The Phelps Alternative

Based on the comments, it looks like not everyone is convinced that alpha lipoic acid "locking in" the benefits of calorie restriction is a good idea for long-term weight control. Of course, there is an alternative for those who want to eat big and never have to worry about gaining weight. How does this sound for an eating plan:

Breakfast: Three fried-egg sandwiches loaded with cheese, lettuce, tomatoes, fried onions and mayonnaise. Two cups of coffee. One five-egg omelet. One bowl of grits. Three slices of French toast topped with powdered sugar. Three chocolate-chip pancakes.

Lunch: One pound of enriched pasta. Two large ham and cheese sandwiches with mayo on white bread. Energy drinks packing 1,000 calories.

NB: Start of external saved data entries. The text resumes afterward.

(** X30.  What the search page sends to the courses route.  The query
    holds every filter of the state whose value is not blank, with its
    value, in the order of the state and under the name [param_name]
    gives its key, and then the page and the page size 10; a blank filter
    is not sent.  For the keys of the filter component the names are the
    keys themselves, all of them parameters that the route reads: the
    query is the entries of the state that are not blank, followed by the
    pagination.  No filter is applied exactly when every value is blank,
    as after [Clear All].  A change of a filter sets the value of its key
    and leaves the other entries and the keys as they are, and a change
    of page keeps the page between 1 and the number of pages. *)
Theorem search_page_sends_applied_filters (filters : list (string * string)) (page : Z) :
  let sent := filter (fun entry => Js.trim entry.2 <> "") filters in
  SearchPage.buildQueryParams filters page
    = ((fun entry => (SearchPage.param_name entry.1, entry.2)) <$> sent)
        ++ page_entries page /\
  (filters.*1 ⊆ Filters.initialFilters.*1 ->
   SearchPage.buildQueryParams filters page = sent ++ page_entries page /\
   (SearchPage.buildQueryParams filters page).*1 ⊆ courses_parameters) /\
  (SearchPage.hasFiltersApplied filters = false <-> sent = []) /\
  SearchPage.hasFiltersApplied (Filters.clearFilters filters) = false /\
  (forall key value, key ∈ filters.*1 ->
     (Filters.handleFilterChange filters key value).*1 = filters.*1 /\
     (key, value) ∈ Filters.handleFilterChange filters key value /\
     (forall k v, k <> key ->
        (k, v) ∈ Filters.handleFilterChange filters key value <-> (k, v) ∈ filters)) /\
  (forall currentPage totalPages,
     (1 <= currentPage <= totalPages)%Z ->
     (1 <= SearchPage.handlePageChange currentPage totalPages page <= totalPages)%Z).
Proof.
  intros sent.
  assert (Hbuild : SearchPage.buildQueryParams filters page
            = ((fun entry => (SearchPage.param_name entry.1, entry.2)) <$> sent)
                ++ page_entries page).
  { unfold SearchPage.buildQueryParams, sent. rewrite applied_filter. reflexivity. }
  split; [exact Hbuild|]. split; [|split; [|split; [|split]]].
  - intros Hkeys.
    assert (Hsent : sent.*1 ⊆ Filters.initialFilters.*1).
    { intros k Hk. apply Hkeys. apply list_elem_of_fmap in Hk as ([k' v] & -> & Hin).
      apply list_elem_of_filter in Hin as [_ Hin]. apply list_elem_of_fmap. eauto. }
    destruct (renamed_component_entries sent Hsent) as [Hsame Hparams].
    rewrite Hbuild, Hsame. split; [reflexivity|].
    rewrite fmap_app. intros k Hk. apply elem_of_app in Hk as [Hk|Hk]; [apply Hparams, Hk|].
    cbn in Hk. rewrite !elem_of_cons, elem_of_nil in Hk.
    destruct Hk as [->|[->|[]]]; apply (bool_decide_unpack _); vm_compute; exact I.
  - rewrite hasFiltersApplied_false, applied_filter. reflexivity.
  - clear sent Hbuild. unfold SearchPage.hasFiltersApplied, Filters.clearFilters.
    induction filters as [|[k v] f IH]; [reflexivity|]. cbn [map existsb snd]. exact IH.
  - intros key value. apply handleFilterChange_entries.
  - intros currentPage totalPages H. unfold SearchPage.handlePageChange.
    destruct ((1 <=? page)%Z && (page <=? totalPages)%Z) eqn:E; [|exact H].
    apply andb_prop in E as [E1 E2]. lia.
Qed.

Dinner: One pound of pasta. An entire pizza. More energy drinks.

No magic diet pills required. All you have to do is swim six hours a day! Seems like a pretty good trade off.

Sounds Too Good to Be True

But, hey, it might be worth a shot.

First, let me say that I have nothing but admiration for those who have adopted a restricted calorie diet in the hopes of realizing some of the health and life extension benefits that have been demonstrated repeatedly in the lab with animals (mostly mice) following similar diets. The only reason I haven't personally tried to adopt the CR lifestyle is fear of failure.

I think I could manage it for six months, maybe a year at most, and then I expect would fall seriously off the wagon. Even following a much more modest program over the course of a couple of years, my weight has been gradually creeping back up -- probably through a combination of metabolic changes and not sticking with the program as carefully as I might have.

A few months ago, I wrote about an emerging critique of diet and exercise as a cure for obesity:

In study after study over the course of the past century, the number of clinical trial subjects who have kept more than 40 pounds off for a period of five or more years is vanishingly rare. The number that's thrown around on Dean's World is 0.1%, although I haven't seen where Dean specifically raised this number, only where people arguing with him have. So if we can name people who have met the criteria -- Jared comes to mind -- we have only found an example of that 0.1% of the population for whom diet and exercise is an effective long-term obesity cure. Likewise, the participants in the National Weight Control Registry (NWCR) study were asked to participate if they had already achieved a certain level of long-term weight loss -- it's just another example of this same selection bias.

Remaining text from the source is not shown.